I'm currently immersed in one of this summer's Hot Books -- The Passage by Justin Cronin -- which I'm attempting to read with Salon's Reading Club (look for a future post contrasting that with the One Book One Twitter experience reading American Gods -- the short version is that I like the Salon experience better, at least so far). And there are a couple other titles I've read in the last month between everything else -- though now we've got the cable with the World Cup on and the Tour de France right around the corner so my reading rate could slow right down. (There are three copies of The Passage in the Monroe County Library system, by the way, with two requests pending so if you want this one you should get on the list.) But here's a report on a couple of recent reads before they get too far into the rearview mirror. My Name is Mary Sutter by Robin Oliviera -- historical fiction set during the Civil War about a midwife who longs to become a surgeon, with lots of family drama going on. For some reason, this one just didn't grab me though I did finish it. It struck me as one of those "look how much research I did into the time period" historical novels. That stuff needs to come through not quite so obviously. We do have it in the Monroe County Library collection, just not at the Key West Library. I'll give it 3 stars.

The Big Skinny by Carol Lay -- a graphic memoir (my favorite genre in the graphic format, I'm finding) about a woman's decision, at around the age of 50, to finally lose weight and keep it off. How does she do it? Why, she counts calories and exercises more! Amazing! The book has a great opening where Lay is at a party and some woman is marveling at her weight loss, asks her how she did it -- and is deeply unhappy with Lay's answer. People would prefer there were some magic bullet, of course, rather than the old "eat less and exercise more" answer. The rest of the book is both Lay's story of why she was chronically overweight and the strategies she uses to stay thin. I liked it a lot. Not in the Monroe County Public Library collection, unfortunately -- I got it through Interlibrary Loan (thanks, Palm Beach County!). 4 stars.

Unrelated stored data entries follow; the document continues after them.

(** The claim of C3 as written fails: a block whose name can be extracted,
    as the empty string, and which has no sync UUID is discarded. *)
Lemma discard_rule_counterexample :
  nameOf emptyNameBlock = Some [] /\
  uuidOf emptyNameBlock = None /\
  SmartGroups.smartGroupOfDict emptyNameBlock = None /\
  ~ (SmartGroups.smartGroupOfDict emptyNameBlock = None <->
     nameOf emptyNameBlock = None /\ uuidOf emptyNameBlock = None).
Proof.
  assert (Hn : nameOf emptyNameBlock = Some []) by (vm_compute; reflexivity).
  assert (Hd : SmartGroups.smartGroupOfDict emptyNameBlock = None)
    by (vm_compute; reflexivity).
  split; [exact Hn|]. split; [vm_compute; reflexivity|].
  split; [exact Hd|].
  intros [H _]. destruct (H Hd) as [H1 _]. rewrite Hn in H1. discriminate.
Qed.

(** C3, amended.  The listers keep exactly the entries of the outermost
    blocks that are not discarded, in order.  A block is discarded exactly
    when its name is absent or empty and its sync UUID is absent or empty;
    otherwise its entry has the extracted name, or "(unnamed)" when there
    is none, and the extracted uuid, or the empty string when there is
    none. *)
Theorem enumerators_discard_rule :
  (forall xml,
     SmartGroups.parsePlistXmlToSmartGroups xml
     = omap SmartGroups.smartGroupOfDict (extractTopLevelDicts xml)) /\
  (forall block,
     (SmartGroups.smartGroupOfDict block = None <->
      (nameOf block = None \/ nameOf block = Some []) /\
      (uuidOf block = None \/ uuidOf block = Some [])) /\
     (forall e, SmartGroups.smartGroupOfDict block = Some e ->
        SmartGroups.name e = default UNNAMED (nameOf block) /\
        SmartGroups.uuid e = default [] (uuidOf block))) /\
  (forall Num (parseInt10 parseFloat : list N -> Num),
     (forall xml,
        SmartRules.parsePlistXmlToSmartRules parseInt10 parseFloat xml
        = omap (SmartRules.smartRuleOfDict parseInt10 parseFloat)
               (extractTopLevelDicts xml)) /\
     (forall block,
        (SmartRules.smartRuleOfDict parseInt10 parseFloat block = None <->
         (nameOf block = None \/ nameOf block = Some []) /\
         (uuidOf block = None \/ uuidOf block = Some [])) /\
        (forall e,
           SmartRules.smartRuleOfDict parseInt10 parseFloat block = Some e ->
           SmartRules.name e = default UNNAMED (nameOf block) /\
           SmartRules.uuid e = default [] (uuidOf block)))).
Proof.
  split; [exact parsePlistXmlToSmartGroups_omap|].
  split.
  - intros block. destruct (smartGroupOfDict_name_uuid block) as [H1 H2].
    split; [|exact H2]. rewrite H1, !truthy_false. reflexivity.
  - intros Num pI pF. split; [exact (parsePlistXmlToSmartRules_omap pI pF)|].
    intros block. destruct (smartRuleOfDict_name_uuid pI pF block) as [H1 H2].
    split; [|exact H2]. rewrite H1, !truthy_false. reflexivity.
Qed.

Lemma enumerators_discard_rule_witness :
  SmartGroups.name <$> SmartGroups.smartGroupOfDict uuidOnlyBlock
  = Some UNNAMED.
Proof.
  destruct enumerators_discard_rule as (_ & H & _).
  destruct (H uuidOnlyBlock) as [Hnone Hsome].
  destruct (SmartGroups.smartGroupOfDict uuidOnlyBlock) as [e|] eqn:E.
  - destruct (Hsome e eq_refl) as [Hn _]. cbn. rewrite Hn. reflexivity.
  - destruct (proj1 Hnone eq_refl) as [_ [Hu | Hu]]; vm_compute in Hu;
      discriminate Hu.
Defined.

Lemma execFrom_here {A} (here : list N -> option A) s k r :
  here s = Some r -> execFrom here s k = Some (k, r).
Proof. intros H. destruct s; cbn; rewrite H; reflexivity. Qed.

Lemma stripPrefix_app p r : stripPrefix p (p ++ r) = Some r.
Proof.
  unfold stripPrefix. rewrite startsWith_app, drop_app_length. reflexivity.
Qed.

Lemma trimStart_spaces ws r :
  Forall (fun c => isSpace c = true) ws ->
  trimStart (ws ++ 60%N :: r) = 60%N :: r.
Proof.
  induction 1 as [|c ws Hc _ IH]; [reflexivity|].
  cbn [app trimStart]. rewrite Hc. exact IH.
Qed.

Lemma execFrom_skip {A} (here : list N -> option A) pre r :
  (forall i, (i < length pre)%nat -> here (drop i pre ++ r) = None) ->
  forall k, execFrom here (pre ++ r) k = execFrom here r (k + len pre).
Proof.
  induction pre as [|c pre IH]; intros H k.
  - cbn [app len length]. f_equal. unfold len. cbn. lia.
  - cbn [app execFrom].
    pose proof (H O ltac:(cbn; lia)) as H0. cbn in H0. rewrite H0.
    rewrite IH by (intros i Hi; apply (H (S i)); cbn; lia).
    f_equal. unfold len. cbn [length]. lia.
Qed.

(** A key whose first occurrence is followed by an empty <string> element
    yields the empty string, not null. *)
Lemma extractStringAfterKey_empty pre keyName ws rest :
  let content :=
    pre ++ keyTag keyName ++ ws ++ js "<string></string>" ++ rest in
  indexOf content (keyTag keyName) 0 = len pre ->
  Forall (fun c => isSpace c = true) ws ->
  extractStringAfterKey content keyName = Some [].
Proof.
  intros content Hfirst Hws. unfold extractStringAfterKey.
  destruct (indexOf0_cases content (keyTag keyName))
    as [[E _] | (i & E & F)].
  { rewrite Hfirst in E. pose proof (len_nonneg pre). lia. }
  assert (Hi : i = length pre).
  { rewrite Hfirst in E. unfold len in E. lia. }
  subst i. unfold content in *.
  rewrite execFrom_skip.
  - rewrite (execFrom_here _ _ _ []); [reflexivity|].
    unfold typedValueHere. rewrite stripPrefix_app.
    cbn [mbind option_bind].
    change (js "<string></string>" ++ rest)
      with (60%N :: (js "string>" ++ js "</string>" ++ rest)).
    rewrite (trimStart_spaces ws _ Hws).
    change (60%N :: (js "string>" ++ js "</string>" ++ rest))
      with (js "<string>" ++ js "</string>" ++ rest).
    rewrite stripPrefix_app. reflexivity.
  - intros k Hk. unfold typedValueHere, stripPrefix.
    rewrite <- (drop_app_le pre _ k) by lia.
    rewrite (find_first _ _ _ k F Hk). reflexivity.
Qed.

(** C10.  In both listers the defaults apply only to a field whose
    extraction returns null: a block whose name or uuid is extracted and
    not empty yields an entry, and in every entry an extracted name or
    uuid is kept as it is, the empty string included, and "(unnamed)" or
    the empty string stands in only for null.  A key whose first
    occurrence is followed (after any white space) by an empty <string>
    element is extracted as the empty string.
    A block whose name and uuid are both extracted as empty strings is
    discarded, as is a block where neither is extracted.  Both listers
    keep the block with an empty name and the uuid U3 under the empty
    name, and discard the block whose name and uuid are both empty. *)
Theorem defaults_only_for_null :
  (forall block,
     let name := nameOf block in
     let uuid := uuidOf block in
     (forall e, SmartGroups.smartGroupOfDict block = Some e ->
        (name = None -> SmartGroups.name e = UNNAMED) /\
        (forall n, name = Some n -> SmartGroups.name e = n) /\
        (uuid = None -> SmartGroups.uuid e = []) /\
        (forall u, uuid = Some u -> SmartGroups.uuid e = u)) /\
     (name = Some [] -> uuid = Some [] ->
        SmartGroups.smartGroupOfDict block = None) /\
     (name = None -> uuid = None ->
        SmartGroups.smartGroupOfDict block = None) /\
     (isKept block -> is_Some (SmartGroups.smartGroupOfDict block))) /\
  (forall Num (parseInt10 parseFloat : list N -> Num) block,
     let name := nameOf block in
     let uuid := uuidOf block in
     (forall e,
        SmartRules.smartRuleOfDict parseInt10 parseFloat block = Some e ->
        (name = None -> SmartRules.name e = UNNAMED) /\
        (forall n, name = Some n -> SmartRules.name e = n) /\
        (uuid = None -> SmartRules.uuid e = []) /\
        (forall u, uuid = Some u -> SmartRules.uuid e = u)) /\
     (name = Some [] -> uuid = Some [] ->
        SmartRules.smartRuleOfDict parseInt10 parseFloat block = None) /\
     (name = None -> uuid = None ->
        SmartRules.smartRuleOfDict parseInt10 parseFloat block = None) /\
     (isKept block ->
        is_Some (SmartRules.smartRuleOfDict parseInt10 parseFloat block))) /\
  (forall pre keyName ws rest,
     let content :=
       pre ++ keyTag keyName ++ ws ++ js "<string></string>" ++ rest in
     indexOf content (keyTag keyName) 0 = len pre ->
     Forall (fun c => isSpace c = true) ws ->
     extractStringAfterKey content keyName = Some []) /\
  nameOf emptyNameWithUuidBlock = Some [] /\
  SmartGroups.name <$> SmartGroups.smartGroupOfDict emptyNameWithUuidBlock
    = Some [] /\
  nameOf bothEmptyBlock = Some [] /\ uuidOf bothEmptyBlock = Some [] /\
  SmartGroups.smartGroupOfDict bothEmptyBlock = None /\
  (forall Num (parseInt10 parseFloat : list N -> Num),
     (fun e => (SmartRules.name e, SmartRules.uuid e))
       <$> SmartRules.smartRuleOfDict parseInt10 parseFloat
             emptyNameWithUuidBlock
     = Some ([], js "U3") /\
     (fun e => (SmartRules.name e, SmartRules.uuid e))
       <$> SmartRules.smartRuleOfDict parseInt10 parseFloat emptyUuidBlock
     = Some (js "N", []) /\
     (fun e => (SmartRules.name e, SmartRules.uuid e))
       <$> SmartRules.smartRuleOfDict parseInt10 parseFloat uuidOnlyBlock
     = Some (UNNAMED, js "U2") /\
     SmartRules.smartRuleOfDict parseInt10 parseFloat bothEmptyBlock = None /\
     SmartRules.smartRuleOfDict parseInt10 parseFloat emptyNameBlock = None) /\
  uuidOf emptyUuidBlock = Some [] /\
  (fun e => (SmartGroups.name e, SmartGroups.uuid e))
    <$> SmartGroups.smartGroupOfDict emptyUuidBlock
  = Some (js "N", []).
Proof.
  split; [|split; [|split; [exact extractStringAfterKey_empty|]]].
  - intros block name uuid.
    destruct (smartGroupOfDict_name_uuid block) as [H1 H2].
    fold name uuid in H1, H2.
    split; [|split; [|split]].
    + intros e He. destruct (H2 e He) as [Hn Hu]. rewrite Hn, Hu.
      repeat split; intros; subst; try reflexivity;
        match goal with H : _ = _ |- _ => rewrite H; reflexivity end.
    + intros Hn Hu. apply H1. rewrite Hn, Hu. split; reflexivity.
    + intros Hn Hu. apply H1. rewrite Hn, Hu. split; reflexivity.
    + intros Hk.
      destruct (SmartGroups.smartGroupOfDict block) as [e|];
        [exists e; reflexivity|].
      destruct (proj1 H1 eq_refl) as [Hn Hu]. unfold isKept in Hk.
      fold name uuid in Hk. destruct Hk; congruence.
  - intros Num pI pF block name uuid.
    destruct (smartRuleOfDict_name_uuid pI pF block) as [H1 H2].
    fold name uuid in H1, H2.
    split; [|split; [|split]].
    + intros e He. destruct (H2 e He) as [Hn Hu]. rewrite Hn, Hu.
      repeat split; intros; subst; try reflexivity;
        match goal with H : _ = _ |- _ => rewrite H; reflexivity end.
    + intros Hn Hu. apply H1. rewrite Hn, Hu. split; reflexivity.
    + intros Hn Hu. apply H1. rewrite Hn, Hu. split; reflexivity.
    + intros Hk.
      destruct (SmartRules.smartRuleOfDict pI pF block) as [e|];
        [exists e; reflexivity|].
      destruct (proj1 H1 eq_refl) as [Hn Hu]. unfold isKept in Hk.
      fold name uuid in Hk. destruct Hk; congruence.
  - repeat split; vm_compute; reflexivity.
Qed.

Lemma defaults_only_for_null_witness :
  SmartGroups.smartGroupOfDict bothEmptyBlock = None /\
  is_Some (SmartRules.smartRuleOfDict sampleParseFloat sampleParseFloat
             emptyNameWithUuidBlock).
Proof.
  destruct defaults_only_for_null
    as (H & Hrules & _ & _ & _ & Hn & Hu & _).
  split.
  - destruct (H bothEmptyBlock) as (_ & Hboth & _).
    exact (Hboth Hn Hu).
  - destruct (Hrules Z sampleParseFloat sampleParseFloat
                emptyNameWithUuidBlock) as (_ & _ & _ & Hkept).
    apply Hkept. right. vm_compute. reflexivity.
Defined.

End DiscardRule.

(* ===================================================================== *)
(** * Sorting *)
(* ===================================================================== *)

Section SortFacts.
Context {A : Type} (cmp : A -> A -> Z).
Hypothesis cmp_total : forall a b, cmp a b <= 0 \/ cmp b a <= 0.
Hypothesis cmp_trans :
  forall a b c, cmp a b <= 0 -> cmp b c <= 0 -> cmp a c <= 0.

Let le (a b : A) : Prop := cmp a b <= 0.

Lemma insertBy_perm x l : Permutation (insertBy cmp x l) (x :: l).
Proof.
  induction l as [|y l IH]; cbn [insertBy]; [reflexivity|].
  destruct (cmp x y <=? 0); [reflexivity|].
  rewrite IH. apply perm_swap.
Qed.

Lemma sortBy_perm l : Permutation (sortBy cmp l) l.
Proof.
  induction l as [|x l IH]; cbn [sortBy]; [reflexivity|].
  rewrite insertBy_perm, IH. reflexivity.
Qed.

Lemma insertBy_sorted x l :
  StronglySorted le l -> StronglySorted le (insertBy cmp x l).
Proof.
  induction 1 as [|y l Hs IH Hy]; cbn [insertBy].
  - constructor; constructor.
  - destruct (cmp x y <=? 0) eqn:E.
    + apply Z.leb_le in E. constructor; [constructor; assumption|].
      constructor; [exact E|].
      eapply Forall_impl; [exact Hy|]. intros z Hz.
      exact (cmp_trans _ _ _ E Hz).
    + apply Z.leb_gt in E. constructor; [exact IH|].
      apply (Permutation_Forall (Permutation_sym (insertBy_perm x l))).
      constructor; [|exact Hy].
      destruct (cmp_total x y) as [H | H]; [lia | exact H].
Qed.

American Gods -- Neil Gaiman's novel about a war between the Old Gods (Norse, Egyptian, you name it) and the New Gods (technology, media, etc.) on American terrain was chosen for the inaugural One Book One Twitter read and I jumped on it for two reasons: I'd been meaning to read that book and I was feeling mildly guilty for being Twitterphobic. It was an interesting way to get to know Twitter and I'm glad I finally read some Gaiman. But it wasn't the best way to read a book, especially this book. I wound up finally jumping ahead of the two-to-three-chapters-a-week reading schedule and finishing it in one big rush. And I liked the novel a lot but I'd like to re-read it, not according to some Twitterific schedule. This one, by the way, is in the Key West Library collection. 4 stars.

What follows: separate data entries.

Lemma Splunk_Upload_request_inv this request :
  SplunkBehavior.Upload_request env this name fp = Returned request →
  Method request = "POST" ∧ URL request = SplunkBehavior.dest this
  ∧ Header request = (fun v => [v]) <$> SplunkBehavior.headers this.
Proof.
  unfold SplunkBehavior.Upload_request, http_NewRequest.
  destruct (SplunkBehavior.httpPostTemplate this); [|discriminate].
  destruct (SplunkBehavior.firstEventTemplate this); [|discriminate].
  destruct (SplunkBehavior.subsequentEventTemplate this); [|discriminate].
  destruct (url_Parse_ok env _); [|discriminate]. intros [= <-].
  rewrite map_fold_Header_Set. cbn. by rewrite (right_id_L ∅ (∪)).
Qed.

(** An initialised behaviour with a post template builds its request
    whenever the destination is a URL [http.NewRequest] accepts. *)
Lemma Http_Upload_request_returns config this0 this err post :
  HttpBehavior.Initialize config this0 (HttpBehavior.dest this) = Returned (this, err) →
  HttpPostTemplate config = Some post →
  url_Parse_ok env (HttpBehavior.dest this) = true →
  ∃ request, HttpBehavior.Upload_request env this name fp = Returned request.
Proof.
  intros Hinit Hpost Hurl.
  apply Http_Initialize_templates in Hinit as (Hp & Hfirst & Hsub & _).
  unfold HttpBehavior.Upload_request, http_NewRequest.
  rewrite Hp, Hpost, Hfirst, Hsub, Hurl. by eexists.
Qed.

Lemma Splunk_Upload_request_returns config this0 this err post :
  SplunkBehavior.Initialize config this0 (SplunkBehavior.dest this) = Returned (this, err) →
  HttpPostTemplate config = Some post →
  url_Parse_ok env (SplunkBehavior.dest this) = true →
  ∃ request, SplunkBehavior.Upload_request env this name fp = Returned request.
Proof.
  intros Hinit Hpost Hurl.
  apply Splunk_Initialize_templates in Hinit as (Hp & Hfirst & Hsub & _).
  unfold SplunkBehavior.Upload_request, http_NewRequest.
  rewrite Hp, Hpost, Hfirst, Hsub, Hurl. by eexists.
Qed.

(** What [Upload] makes of the outcome of [client.Do]. *)
Lemma status_contract_transport err :
  status_contract (inl err) {| fileName := name; result := Some err; status := 0 |}.
Proof.
  unfold status_contract. cbn. split; [|split].
  - split; [discriminate|]. intros (resp & [=] & _).
  - intros e [= <-]. done.
  - intros resp [=].
Qed.

Lemma status_contract_response resp :
  status_contract (inr resp)
    (if negb (StatusCode resp =? 200) then
       {| fileName := name;
          result := Some (fmt_Errorf ("HTTP request failed: Error code " +:+
                      (Status resp +:+ newline +:+ (ioutil_ReadAll (Body resp)).1)));
          status := StatusCode resp |}
     else {| fileName := name; result := None; status := 200 |}).
Proof.
  unfold status_contract.
  destruct (Z.eqb_spec (StatusCode resp) 200) as [Hok|Hbad]; cbn.
  - split; [|split].
    + split; [eauto|done].
    + intros e [=].
    + intros r [= <-] Hr. done.
  - split; [|split].
    + split; [done|]. intros (r & [= <-] & Hr). done.
    + intros e [=].
    + intros r [= <-] _. split; [done|]. eexists. split; [done|]. discriminate.
Qed.


(** *** The status of an upload *)

Context (request : Request) (client : http_Client).

(** The second part of both [Upload] functions, after the request is
    built: the same steps over the result of [client.Do]. *)
Ltac post_steps Hreq Hclient :=
  rewrite Hreq; cbn [obind]; rewrite Hclient;
  destruct (http_Client_Do env client request) as [err|resp];
  [ eexists; split; [done|]; apply status_contract_transport
  | pose proof (status_contract_response resp) as Hc;
    destruct (ioutil_ReadAll (Body resp)) as [body readErr];
    destruct (negb (StatusCode resp =? 200)); eexists; (split; [done|exact Hc]) ].

(** C1. An upload that gets as far as the POST returns a status, for
    both behaviours: the status is 200 exactly when the POST was answered
    with 200; when [client.Do] returns an error the status is 0 and the
    result is that error; when the answer has another status code the
    status is that code and the result is an error with a non-empty
    text. *)
Theorem Upload_status :
  (∀ this,
     HttpBehavior.Upload_request env this name fp = Returned request →
     HttpBehavior.client this = Some client →
     ∃ st, HttpBehavior.Upload env this name fp = Returned st
           ∧ status_contract (http_Client_Do env client request) st)
  ∧ (∀ this,
     SplunkBehavior.Upload_request env this name fp = Returned request →
     SplunkBehavior.client this = Some client →
     ∃ st, SplunkBehavior.Upload env this name fp = Returned st
           ∧ status_contract (http_Client_Do env client request) st).
Proof.
  split; intros this Hreq Hclient.
  - unfold HttpBehavior.Upload. post_steps Hreq Hclient.
  - unfold SplunkBehavior.Upload. post_steps Hreq Hclient.
Qed.

(** C6, as the code has it. When the POST of an upload is answered with a
    status code other than 200, the error in the returned status reads
    [HTTP request failed: Error code ], then the status line, a newline,
    and the response body as read; for both behaviours. *)
Theorem failure_detail resp :
  http_Client_Do env client request = inr resp →
  StatusCode resp ≠ 200 →
  let detail :=
    "HTTP request failed: Error code " +:+ Status resp +:+ newline +:+ (Body resp).1 in
  (∀ this,
     HttpBehavior.Upload_request env this name fp = Returned request →
     HttpBehavior.client this = Some client →
     HttpBehavior.Upload env this name fp
     = Returned {| fileName := name; result := Some (errorString detail);
                   status := StatusCode resp |})
  ∧ (∀ this,
     SplunkBehavior.Upload_request env this name fp = Returned request →
     SplunkBehavior.client this = Some client →
     SplunkBehavior.Upload env this name fp
     = Returned {| fileName := name; result := Some (errorString detail);
                   status := StatusCode resp |}).
Proof.
  intros Hdo Hbad detail.
  assert (Hneq : negb (StatusCode resp =? 200) = true).
  { by destruct (Z.eqb_spec (StatusCode resp) 200). }
  split; intros this Hreq Hclient.
  - unfold HttpBehavior.Upload. rewrite Hreq. cbn [obind].
    rewrite Hclient, Hdo, Hneq. unfold ioutil_ReadAll. by destruct (Body resp).
  - unfold SplunkBehavior.Upload. rewrite Hreq. cbn [obind].
    rewrite Hclient, Hdo, Hneq. unfold ioutil_ReadAll. by destruct (Body resp).
Qed.

End Uploads.


Lemma Upload_status_witness :
  ∃ st, HttpBehavior.Upload (sampleEnv httpConf failAnswer) httpBehavior "bundle" threeRecords
        = Returned st
        ∧ status_contract failAnswer st.
Proof.
  refine (proj1 (Upload_status (sampleEnv httpConf failAnswer) "bundle" threeRecords
                   httpRequest httpClient) httpBehavior _ _).
  - vm_compute; reflexivity.
  - vm_compute; reflexivity.
Defined.

(** C6 as stated fails: the detail of a failed POST starts with a fixed
    text before the status line. *)
Lemma failure_detail_has_prefix :
  (returned (HttpBehavior.Upload (sampleEnv httpConf failAnswer) httpBehavior
               "bundle" threeRecords) ≫= result)
  = Some (errorString ("HTTP request failed: Error code 500 Internal Server Error"
                       +:+ newline +:+ "boom"))
  ∧ "HTTP request failed: Error code 500 Internal Server Error" +:+ newline +:+ "boom"
    ≠ "500 Internal Server Error" +:+ newline +:+ "boom".
Proof. split; [vm_compute; reflexivity|discriminate]. Qed.

Lemma failure_detail_witness :
  HttpBehavior.Upload (sampleEnv httpConf failAnswer) httpBehavior "bundle" threeRecords
  = Returned {| fileName := "bundle";
                result := Some (errorString
                  ("HTTP request failed: Error code 500 Internal Server Error"
                   +:+ newline +:+ "boom"));
                status := 500 |}.
Proof.
  refine (proj1 (failure_detail (sampleEnv httpConf failAnswer) "bundle" threeRecords
                   httpRequest httpClient
                   {| Status := "500 Internal Server Error"; StatusCode := 500;
                      Body := ("boom", None) |} eq_refl _) httpBehavior _ _).
  - discriminate.
  - vm_compute; reflexivity.
  - vm_compute; reflexivity.
Defined.

(* ===================================================================== *)
(** ** The body of an upload                                              *)
(* ===================================================================== *)

(** C2 as stated fails: between two records the body holds a newline, a
    comma and a space, not a comma alone. *)
Lemma three_records_body_has_newlines :
  RequestBody <$> returned (HttpBehavior.Upload_request (sampleEnv httpConf okAnswer)
                              httpBehavior "F" threeRecords)
  = Some (quoted "{'filename': 'F', 'service': 'carbonblack', 'alerts':[a" +:+ newline +:+
          ", b" +:+ newline +:+ ", c]}")
  ∧ quoted "{'filename': 'F', 'service': 'carbonblack', 'alerts':[a" +:+ newline +:+
    ", b" +:+ newline +:+ ", c]}"
    ≠ quoted "{'filename': 'F', 'service': 'carbonblack', 'alerts':[a,b,c]}".
Proof. split; [vm_compute; reflexivity|]. vm_compute. discriminate. Qed.

(** C2, as the code has it. With the default JSON post template, the
    body of the request an initialised HTTP behaviour builds for a bundle
    named [F] holding the records [a], [b], [c] is the envelope around
    [a], [b] and [c] in this order, with a newline, a comma and a space
    between one record and the next and nothing before [a] or after [c]. *)
Theorem three_records_body env config this0 dest this err F size a b c request :
  HttpPostTemplate config = defaultHttpPostTemplate →
  HttpBehavior.Initialize config this0 dest = Returned (this, err) →
  HttpBehavior.Upload_request env this F
    {| file_Stat := size; file_records := [a; b; c] |} = Returned request →
  RequestBody request
  = quoted "{'filename': '" +:+ F +:+
    quoted "', 'service': 'carbonblack', 'alerts':[" +:+
    a +:+ newline +:+ ", " +:+ b +:+ newline +:+ ", " +:+ c +:+ "]}".
Proof.
  intros Hpost Hinit Hreq.
  apply Http_Initialize_templates in Hinit as (Hp & Hfirst & Hsub & _).
  unfold HttpBehavior.Upload_request in Hreq.
  rewrite Hp, Hpost, defaultHttpPostTemplate_tree, Hfirst, Hsub in Hreq.
  unfold http_NewRequest in Hreq.
  destruct (url_Parse_ok env _); [|discriminate].
  injection Hreq as <-. rewrite map_fold_Header_Set. cbn.
  by rewrite !append_empty_r, !append_assoc.
Qed.

Lemma three_records_body_witness :
  RequestBody httpRequest
  = quoted "{'filename': '" +:+ "bundle" +:+
    quoted "', 'service': 'carbonblack', 'alerts':[" +:+
    "a" +:+ newline +:+ ", " +:+ "b" +:+ newline +:+ ", " +:+ "c" +:+ "]}".
Proof.
  refine (three_records_body (sampleEnv httpConf okAnswer) httpConfig Http_zero
            (OutputParameters httpConfig) httpBehavior None "bundle" (inr 6)
            "a" "b" "c" httpRequest _ _ _).
  - vm_compute; reflexivity.
  - vm_compute; reflexivity.
  - vm_compute; reflexivity.
Defined.

(* ===================================================================== *)
(** ** More on strings and numbers                                        *)
(* ===================================================================== *)

Lemma string_rev_acc_app (s acc : string) :
  string_rev_acc s acc = string_rev s +:+ acc.
Proof.
  unfold string_rev. revert acc.
  induction s as [|c s IH]; intros acc; [done|].
  cbn [string_rev_acc]. rewrite (IH (String c acc)), (IH (String c "")).
  by rewrite append_assoc.
Qed.

Lemma string_rev_cons (c : ascii) (s : string) :
  string_rev (String c s) = string_rev s +:+ String c "".
Proof. unfold string_rev at 1. cbn [string_rev_acc]. apply string_rev_acc_app. Qed.


Lemma free_of_app c s1 s2 : free_of c s1 → free_of c s2 → free_of c (s1 +:+ s2).
Proof.
  induction s1 as [|c' s1 IH]; [done|]. intros [Hne Hs1] Hs2.
  change (String c' s1 +:+ s2) with (String c' (s1 +:+ s2)). split; auto.
Qed.

Lemma free_of_rev c s : free_of c s → free_of c (string_rev s).
Proof.
  induction s as [|c' s IH]; [done|]. intros [Hne Hs].
  rewrite string_rev_cons. apply free_of_app; [auto|]. by split.
Qed.

Lemma split_on_nonempty sep s cur : split_on sep s cur ≠ [].
Proof.
  revert cur. induction s as [|c s IH]; intros cur; [done|].
  cbn [split_on]. by destruct (Ascii.eqb c sep).
Qed.

Lemma strings_Join_cons x l sep :
  l ≠ [] → strings_Join (x :: l) sep = x +:+ sep +:+ strings_Join l sep.
Proof. by destruct l. Qed.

Speaking of graphic memoirs, or memoirs in graphic novel format, or whatever the hell you want to call them, I'd been meaning to read Stitches by David Small since it came out -- it got fantastic reviews. And we even have it at the library. But I hadn't gotten around to it -- until I was looking at the program for the upcoming ALA conference and saw that Small will be appearing there, along with Time Traveler's Wife author Audrey Niffenegger (whom I had no idea was an artist, too). Anyway it was enough to send me over to our small-but-growing graphic novel collection to check it out on Saturday. I opened it after work and I think I finished it before the sun was down. It's great -- harrowing, for sure -- like all memoirs, in the graphic format unhappy childhoods make terrific narratives. And Small's art is great, too. My favorite in this level is still Alison Bechdel's Fun Home -- but this one is a close second. In fact, the only graphic memoir I think I didn't like was one where the "author" was not the artist. I'm not sure why -- it just didn't feel authentic in some way. But this one did. A great book. 4 1/2 stars.